Were is a development economist; email@example.com. twitter:@anzetse
This article first appeared in my weekly column with the Business Daily, on July 5, 2015
It’s that time of the year again where government arms and agencies grab a piece of the pie from the Treasury. The 47 counties share the funds this way: population is weighted at 45 per cent, poverty index 20 per cent, land area eight per cent, basic equal share 25 per cent and fiscal responsibility two per cent.
Population, poverty and land area are used to determine the cost of service delivery: the larger the population and land area, the more money is required. The poverty index acknowledges that if a county is poor, it needs more money to pull to the level of other counties. The basic equal share provides a basic, equal amount to all counties and is intended to cover administrative costs. Fiscal responsibility is meant to measure how well a county manages public finances; currently, all receive the same amount.
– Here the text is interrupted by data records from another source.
(** X1.  A pool that was just initialised has one status per configured
    key, offers every key, in key order, at every clock reading, and its
    selection returns a key of the pool at once and without the fallback
    flag; only a pool without keys makes the selection raise. *)
Theorem fresh_pool_offers_every_key (valid_keys : list string) (now : time) (rnd : nat) :
  let pool := _initialize_api_keys valid_keys in
  List.length pool = List.length valid_keys /\
  get_available_keys now pool = map Z.of_nat (seq 0 (List.length valid_keys)) /\
  ((valid_keys = [] /\
    get_api_key_with_fallback now rnd pool = Raise (ValueError "No API keys available"))
   \/
   (valid_keys <> [] /\
    exists i, get_api_key_with_fallback now rnd pool = Ok (mkSelection i false pool now) /\
              0 <= i < Z.of_nat (List.length valid_keys))).
Proof.
  intros pool.
  assert (Hlen : List.length pool = List.length valid_keys) by apply initial_length.
  assert (Hav : get_available_keys now pool =
                map Z.of_nat (seq 0 (List.length valid_keys))).
  { rewrite <- Hlen. apply all_eligible_available. intros s Hs.
    destruct (initial_status valid_keys s Hs) as [Hq [_ [Ha _]]].
    unfold eligible, is_quota_exhausted. rewrite Ha, Hq. reflexivity. }
  split; [exact Hlen|]. split; [exact Hav|].
  destruct valid_keys as [|k0 rest].
  - left. split; [reflexivity|]. reflexivity.
  - right. split; [discriminate|].
    destruct (select_random_total now rnd pool) as [[He _] | [i [Hs Hin]]].
    + rewrite Hav in He. discriminate He.
    + exists i. unfold get_api_key_with_fallback. rewrite Hs.
      split; [reflexivity|]. rewrite Hav in Hin.
      apply in_map_iff in Hin. destruct Hin as [n [Hn Hin]]. apply in_seq in Hin.
      subst i. lia.
Qed.

(** The minimum computed by the loop of [_find_earliest_quota_recovery]. *)
Lemma earliest_fold_min (l : list (Z * ApiKeyStatus)) (acc : option (Z * time))
      (i : Z) (t : time) :
  fold_left earliest_step l acc = Some (i, t) ->
  (forall j t0, acc = Some (j, t0) -> (t <= t0)%Q) /\
  (forall e T', In e l -> quota_exhausted_at (snd e) = Some T' -> (t <= T' + 60)%Q).
Proof.
  revert acc. induction l as [|e l IH]; simpl; intros acc H.
  - split; [|intros e T' []]. intros j t0 Ha. rewrite Ha in H. inversion H. lra.
  - destruct (IH _ H) as [Hacc Hrest]. unfold earliest_step in Hacc.
    split.
    + intros j t0 Ha. subst acc.
      destruct (quota_exhausted_at (snd e)) as [T|].
      * destruct (Qltb (T + 60) t0) eqn:Hlt.
        -- apply Qltb_lt in Hlt. specialize (Hacc _ _ eq_refl). lra.
        -- apply (Hacc _ _ eq_refl).
      * apply (Hacc _ _ eq_refl).
    + intros e' T' [He | He] Hq; [|apply (Hrest e' T' He Hq)].
      subst e'. rewrite Hq in Hacc.
      destruct acc as [[j t0]|].
      * destruct (Qltb (T' + 60) t0) eqn:Hlt.
        -- apply (Hacc _ _ eq_refl).
        -- apply Qltb_ge in Hlt. specialize (Hacc _ _ eq_refl). lra.
      * apply (Hacc _ _ eq_refl).
Qed.

(** X2.  [_find_earliest_quota_recovery] finds nothing exactly when no key
    carries a quota stamp; otherwise it returns a stamped key together with
    its recovery time, stamp + 60, and no stamped key recovers earlier. *)
Theorem earliest_recovery_is_minimal (pool : Pool) :
  match _find_earliest_quota_recovery pool with
  | None => forall k s, lookup pool k = Some s -> quota_exhausted_at s = None
  | Some (i, t) =>
      (exists s T, lookup pool i = Some s /\ quota_exhausted_at s = Some T /\
                   t = (T + 60)%Q) /\
      (forall k s T', lookup pool k = Some s -> quota_exhausted_at s = Some T' ->
                      (t <= T' + 60)%Q)
  end.
Proof.
  unfold _find_earliest_quota_recovery.
  destruct (fold_left earliest_step (items pool) None) as [[i t]|] eqn:E.
  - split.
    + destruct (earliest_fold_some _ _ _ _ E) as [H | [s [T [Hin [Hq Ht]]]]];
        [discriminate|].
      exists s, T. split; [apply In_items; exact Hin | auto].
    + intros k s T' Hl Hq. destruct (earliest_fold_min _ _ _ _ E) as [_ Hmin].
      apply (Hmin (k, s) T'); [apply In_items; exact Hl | exact Hq].
  - intros k s Hl. destruct (earliest_fold_none _ _ E) as [_ Hall].
    apply (Hall (k, s)). apply In_items. exact Hl.
Qed.

Lemma earliest_recovery_is_minimal_witness :
  let pool := [mkApiKeyStatus 0 "key-a" 0%Q (Some 30%Q) 1 true;
               mkApiKeyStatus 1 "key-b" 0%Q (Some 12%Q) 1 true] in
  _find_earliest_quota_recovery pool = Some (1, (12 + 60)%Q) /\
  (12 + 60 <= 30 + 60)%Q.
Proof.
  intros pool. split; [reflexivity|].
  pose proof (earliest_recovery_is_minimal pool) as H.
  change (_find_earliest_quota_recovery pool) with (Some (1, (12 + 60)%Q)) in H.
  destruct H as [_ Hmin].
  apply (Hmin 0 (mkApiKeyStatus 0 "key-a" 0%Q (Some 30%Q) 1 true) 30%Q); reflexivity.
Defined.

(** X3.  [get_api_key_with_fallback] raises only for a pool without
    keys.  Otherwise it returns a key of the pool, leaves the number of
    keys as it is and does not return before it was entered; without the
    fallback flag the key is one of the available keys and neither the pool
    nor the clock has changed, and the flag is set only when no key was
    available. *)
Theorem selection_returns_a_pool_key (now : time) (rnd : nat) (pool : Pool) :
  (pool = [] /\
   get_api_key_with_fallback now rnd pool = Raise (ValueError "No API keys available"))
  \/
  (pool <> [] /\
   exists sel,
     get_api_key_with_fallback now rnd pool = Ok sel /\
     has_key pool (sel_index sel) = true /\
     List.length (sel_pool sel) = List.length pool /\
     (now <= sel_now sel)%Q /\
     (if sel_fallback sel
      then get_available_keys now pool = []
      else In (sel_index sel) (get_available_keys now pool) /\
           sel_pool sel = pool /\ sel_now sel = now)).
Proof.
  destruct pool as [|s0 rest]; [left; split; reflexivity|].
  right. split; [discriminate|].
  set (pool := s0 :: rest).
  destruct (get_api_key_with_fallback now rnd pool) as [sel|e] eqn:E.
  - exists sel. split; [reflexivity|].
    pose proof (selection_time_monotone _ _ _ _ E) as Hmono.
    unfold get_api_key_with_fallback in E.
    destruct (select_random_total now rnd pool) as [[Hnone Hs] | [k [Hs Hin]]];
      rewrite Hs in E.
    + destruct (_find_earliest_quota_recovery pool) as [[i t]|] eqn:Hf.
      * inversion E; subst sel; simpl in *.
        unfold _find_earliest_quota_recovery in Hf.
        destruct (earliest_fold_some _ _ _ _ Hf) as [H | [s [T [Hi _]]]]; [discriminate|].
        apply In_items in Hi.
        split; [apply (lookup_has_key _ _ _ Hi)|].
        split; [apply update_length|]. split; [exact Hmono | exact Hnone].
      * simpl in E. inversion E; subst sel; simpl.
        split; [reflexivity|]. split; [reflexivity|]. split; [lra | exact Hnone].
    + inversion E; subst sel; simpl.
      apply In_available_keys in Hin. destruct Hin as [s [Hl He]].
      split; [apply (lookup_has_key _ _ _ Hl)|]. split; [reflexivity|].
      split; [lra|]. split; [|split; reflexivity].
      apply In_available_keys. exists s. auto.
  - exfalso. unfold get_api_key_with_fallback in E.
    destruct (select_random_api_key now rnd pool); [discriminate|].
    destruct (_find_earliest_quota_recovery pool) as [[i t]|]; discriminate.
Qed.

(** X4.  When no key is available but some key carries a quota stamp, the
    selection returns the key [_find_earliest_quota_recovery] names, with
    the fallback flag, exactly at the later of the entry time and that
    key's recovery time; it clears the stamp of that key and leaves every
    other status as it is. *)
Theorem fallback_waits_for_earliest_recovery
        (now : time) (rnd : nat) (pool : Pool) (i : Z) (t : time) :
  get_available_keys now pool = [] ->
  _find_earliest_quota_recovery pool = Some (i, t) ->
  exists sel,
    get_api_key_with_fallback now rnd pool = Ok sel /\
    sel_index sel = i /\ sel_fallback sel = true /\
    (now <= sel_now sel)%Q /\ (t <= sel_now sel)%Q /\
    (sel_now sel == now \/ sel_now sel == t)%Q /\
    lookup (sel_pool sel) i = option_map clear_quota_exhaustion (lookup pool i) /\
    (forall k, k <> i -> lookup (sel_pool sel) k = lookup pool k).
Proof.
  intros Hnone Hf. unfold get_api_key_with_fallback.
  assert (Hs : select_random_api_key now rnd pool = None)
    by (unfold select_random_api_key; rewrite Hnone; reflexivity).
  rewrite Hs, Hf. eexists. split; [reflexivity|]. simpl.
  split; [reflexivity|]. split; [reflexivity|].
  assert (Htime :
    let now' := if Qltb 0 (py_max 0 (t - now)) then (now + py_max 0 (t - now))%Q else now in
    (now <= now')%Q /\ (t <= now')%Q /\ (now' == now \/ now' == t)%Q).
  { unfold py_max. destruct (Qltb 0 (t - now)) eqn:Hw.
    - rewrite Hw. apply Qltb_lt in Hw. simpl.
      split; [lra|]. split; [lra|]. right. ring.
    - replace (Qltb 0 0) with false by reflexivity. apply Qltb_ge in Hw. simpl.
      split; [lra|]. split; [lra|]. left. reflexivity. }
  destruct Htime as [H1 [H2 H3]].
  split; [exact H1|]. split; [exact H2|]. split; [exact H3|].
  split.
  - rewrite lookup_update, Z.eqb_refl. reflexivity.
  - intros k Hk. rewrite lookup_update.
    destruct (Z.eqb_spec i k); [congruence | reflexivity].
Qed.

Lemma fallback_waits_for_earliest_recovery_witness :
  let pool := [mkApiKeyStatus 0 "key-a" 0%Q (Some 30%Q) 1 true;
               mkApiKeyStatus 1 "key-b" 0%Q (Some 12%Q) 1 true] in
  get_available_keys 40%Q pool = [] /\
  _find_earliest_quota_recovery pool = Some (1, (12 + 60)%Q) /\
  exists sel,
    get_api_key_with_fallback 40%Q 5%nat pool = Ok sel /\
    sel_index sel = 1 /\ (12 + 60 <= sel_now sel)%Q.
Proof.
  intros pool.
  assert (H1 : get_available_keys 40%Q pool = []) by reflexivity.
  assert (H2 : _find_earliest_quota_recovery pool = Some (1, (12 + 60)%Q)) by reflexivity.
  split; [exact H1|]. split; [exact H2|].
  destruct (fallback_waits_for_earliest_recovery 40%Q 5%nat pool 1 (12 + 60)%Q H1 H2)
    as [sel [Hsel [Hi [_ [_ [Ht _]]]]]].
  exists sel. split; [exact Hsel|]. split; [exact Hi | exact Ht].
Defined.

Lemma has_key_same_length (p q : Pool) (k : Z) :
  List.length p = List.length q -> has_key p k = has_key q k.
Proof. intros H. unfold has_key. rewrite H. reflexivity. Qed.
But is this how allocation should be determined? The International Budget Partnership (IBP) suggests that there are three key factors that ought to be considered during budget allocations: need, capacity and effort.
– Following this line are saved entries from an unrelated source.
Definition disconnect (self : session) : prog unit :=
  match presence_group self with
  | Some group =>
      update_user_status self false;;
      emit (GroupSend group
              (user_presence_ev (id_of (user self)) (username_of (user self)) false));;
      emit (GroupDiscard group (channel_name self))
  | None => ret ()
  end.

(** The handler of a group event, found by the event's type. *)
Definition dispatch (self : session) (ev : event) : prog unit :=
  match ev with
  | user_presence_ev uid name online =>
      emit (Send (list_to_map
        [(lit "type", JStr (lit "presence"));
         (lit "user_id", json_of_id uid);
         (lit "username", JStr name);
         (lit "is_online", JBool online)]))
  | _ => raise ValueError
  end.

End PresenceConsumer.

(** ** [ChatConsumer] *)

Module ChatConsumer.

(** The attributes of the consumer object; [room_group_name] is unset until
    [connect] gets past the anonymous check.  The route's [user_id] is
    taken as the integer it denotes. *)
Record session := {
  user : identity;
  other_user_id : Z;
  room_group_name : option string;
  channel_name : string
}.

(** Reading [self.room_group_name]. *)
Definition room_of (self : session) : prog string :=
  match room_group_name self with
  | Some room => ret room
  | None => raise AttributeError
  end.

Definition update_user_status (self : session) (status : bool) : prog unit :=
  try_except
    (do u <- User_get (id_of (user self));
     User_save_is_online u.1 status)
    (λ e, emit (Print "Status update error:" e)).

Definition room_name (a b : Z) : string :=
  let ids := sorted2 a b in
  "chat_" +:+ pretty ids.1 +:+ "_" +:+ pretty ids.2.

Definition connect (scope_user : identity) (route_user_id : Z) (channel : string)
  : prog session :=
  let self := {| user := scope_user; other_user_id := route_user_id;
                 room_group_name := None; channel_name := channel |} in
  match scope_user with
  | Anonymous =>
      emit Close;;
      ret self
  | Authenticated uid _ =>
      let room := room_name uid route_user_id in
      let self := {| user := scope_user; other_user_id := route_user_id;
                     room_group_name := Some room; channel_name := channel |} in
      emit (GroupAdd room (channel_name self));;
      update_user_status self true;;
      emit (GroupSend room (user_status_ev (id_of (user self)) true));;
      emit Accept;;
      ret self
  end.

Definition disconnect (self : session) : prog unit :=
  match room_group_name self with
  | Some room => emit (GroupDiscard room (channel_name self))
  | None => ret ()
  end;;
  update_user_status self false;;
  match room_group_name self with
  | Some room => emit (GroupSend room (user_status_ev (id_of (user self)) false))
  | None => ret ()
  end.

(** [save_message] returns the new row, or [None] after an error. *)
Definition save_message (self : session) (now : Z) (text : pystr)
  : prog (option (Z * Message)) :=
  try_except
    (do other_user <- User_get (Some (other_user_id self));
     match id_of (user self) with
     | Some uid =>
         let pair := sorted2 uid other_user.1 in
         do c <- Conversation_get_or_create now pair.1 pair.2;
         do message <- Message_create now c.1.1 (id_of (user self)) text;
         ret (Some message)
     | None => raise TypeError
     end)
    (λ e, emit (Print "Message save error:" e);; ret None).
Need addresses part of the poverty question in that more should be given to those counties that need more, particularly if marginalised in the past. It also addresses the population density and land area as it encompasses what it will cost to deliver ongoing services to county citizens.
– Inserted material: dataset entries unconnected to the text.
(** [def _create_items(json_item) -> list[CsmoneyItem]] *)
Definition _create_items (json_item : json) : result (list CsmoneyItem) :=
  has_name <- py_contains "fullName" json_item ;;
  if negb has_name then Ok []
  else
    full_name <- py_getitem json_item "fullName" ;;
    let name := patch_market_name full_name in
    overpay <- py_get json_item "overpay" ;;
    overpay_float <- (if truthy overpay then py_get overpay "float" else Ok JNull) ;;
    price <- py_getitem json_item "price" ;;
    asset <- py_getitem json_item "assetId" ;;
    name_id <- py_getitem json_item "nameId" ;;
    code <- py_getitem json_item "type" ;;
    type_ <- CsmoneyItemCategory code ;;
    float_ <- py_get json_item "float" ;;
    trade_lock <- py_get json_item "tradeLock" ;;
    unlock_timestamp <- _csmoney_unix_to_datetime trade_lock ;;
    let first :=
      {| name := name; price := price; asset_id := py_str asset; name_id := name_id;
         type_ := type_; float_ := float_; unlock_timestamp := unlock_timestamp;
         overpay_float := overpay_float |} in
    is_stack <-
      py_and (py_contains "stackSize" json_item)
        (py_and (py_contains "stackId" json_item)
                (py_contains "stackItems" json_item)) ;;
    if is_stack then
      stack_items <- py_getitem json_item "stackItems" ;;
      entries <- py_iter stack_items ;;
      siblings <- mapM (stack_sibling json_item name) entries ;;
      Ok (first :: siblings)
    else Ok [first].

(** The two nested [for] loops of [_process_items]: every item of every
    record is appended to [pack.items]. *)
Fixpoint fill_pack (items_data : list json) (pack_items : list CsmoneyItem)
  : result (list CsmoneyItem) :=
  match items_data with
  | [] => Ok pack_items
  | json_item :: rest =>
      created <- _create_items json_item ;;
      fill_pack rest (pack_items ++ created)
  end.

(** The result queue: [put_raises pack] is the exception [put] raises on
    [pack], if any; [queue] is the log of the packs [put] was called with. *)
Variable put_raises : CsmoneyItemPack -> option exn.

Definition put (pack : CsmoneyItemPack) (queue : list CsmoneyItemPack)
  : result unit * list CsmoneyItemPack :=
  (match put_raises pack with Some e => Raise e | None => Ok tt end, queue ++ [pack]).

(** [async def _process_items(items_data, result_queue) -> None] *)
Definition _process_items (items_data : list json) (queue : list CsmoneyItemPack)
  : result unit * list CsmoneyItemPack :=
  match fill_pack items_data [] with
  | Raise e => (Raise e, queue)
  | Ok pack_items => put {| items := pack_items |} queue
  end.

(** [request k] is what the [k]-th awaited [_request(session, url)] gives:
    the page text, [None], or an exception its decorator let through. *)
Variable request : nat -> result json.
Variable max_attempts : Z.

(** How one call of [parse] ended: what it returned or raised, the log of
    the queue, the number of [_request] calls made, and the last value of
    [failed_attempts]. *)
Record run : Type := {
  outcome : result unit;
  puts : list CsmoneyItemPack;
  requests : nat;
  failed : Z
}.

(** The statement after the loop. *)
Definition after_loop (queue : list CsmoneyItemPack) (calls : nat) (failed_attempts : Z)
  : run :=
  {| outcome := if failed_attempts >? max_attempts then Raise MaxAttemptsReachedError
                else Ok tt;
     puts := queue; requests := calls; failed := failed_attempts |}.

Definition raised (e : exn) (queue : list CsmoneyItemPack) (calls : nat)
  (failed_attempts : Z) : run :=
  {| outcome := Raise e; puts := queue; requests := calls; failed := failed_attempts |}.

(** The [while] loop of [parse], from the state it is in after [calls]
    requests.  [fuel] bounds the iterations; [None] is a loop cut short by
    it, which [parse] below never is. *)
Fixpoint parse_loop (fuel : nat) (queue : list CsmoneyItemPack) (calls : nat)
  (failed_attempts : Z) : option run :=
  if failed_attempts <=? max_attempts then
    match fuel with
    | O => None
    | S fuel' =>
        match request calls with
        | Raise e => Some (raised e queue (S calls) failed_attempts)
        | Ok html =>
            if negb (truthy html) then
              parse_loop fuel' queue (S calls) (failed_attempts + 1)
            else
              match (next_data <- _extract_next_data html ;;
                     _extract_skins next_data) with
              | Raise ValueError =>
                  parse_loop fuel' queue (S calls) (failed_attempts + 1)
              | Raise e => Some (raised e queue (S calls) failed_attempts)
              | Ok skins_data =>
                  match _process_items skins_data queue with
                  | (Raise e, queue') => Some (raised e queue' (S calls) failed_attempts)
                  | (Ok _, queue') => Some (after_loop queue' (S calls) failed_attempts)
                  end
              end
        end
    end
  else Some (after_loop queue calls failed_attempts).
Capacity addresses the poverty issue and is rooted in the sentiment that poor counties should get more because rich counties are better placed to pay to meet their needs.
Effort rewards hard work and is based on the idea that more should be given to those who work harder to advance themselves.
A central problem is that it is not clear in the current formula whether counties are receiving enough money to meet needs of their residents. This is an inherently tricky question because the “need” of counties is affected by issues such as poverty, land area and population density, but there are additional problems such as inefficiency and corruption.
So in time it may emerge that some counties are not getting what they “need” but a careful analysis is required to determine whether this is because they genuinely do not have enough money to meet the needs of citizens or if this is due to issues such as financial mismanagement and poor organisational efficiency. Perhaps to make the revenue allocation fairer the government needs to develop a system of determining what counties actually need.
As IBP points out, in South Africa they measure health facility visits and risk of disease by province to estimate health service costs. They also look at school enrolment to measure education need. Although both of these are highly correlated with population, one can argue that they get closer to meeting actual needs.
However, such measures are flawed in that in remote areas, government facilities may be visited less not because fewer people need the services, but because fewer people can get to the facilities. The fiscal capacity issue is a tricky one as it is premised on the idea that counties that can better meet own needs (through levies) should get less from the government. No county will tell the central government they want less money. Also this fiscal capacity issue may disincentivise counties from raising generation capacity, seeding a further reliance on central government.
Perhaps focusing on effort can counter the capacity issue because effort rewards those who manage their funds well, premised on transparency and compliance. Effort also measures and rewards the percentage increase in revenue collection over time and will incentivise fiscal independence.
In short, although the revenue-sharing formula will be refined over time, it is important Kenyans begin to engage in these issues so that we can all make informed contributions to future changes in the formula.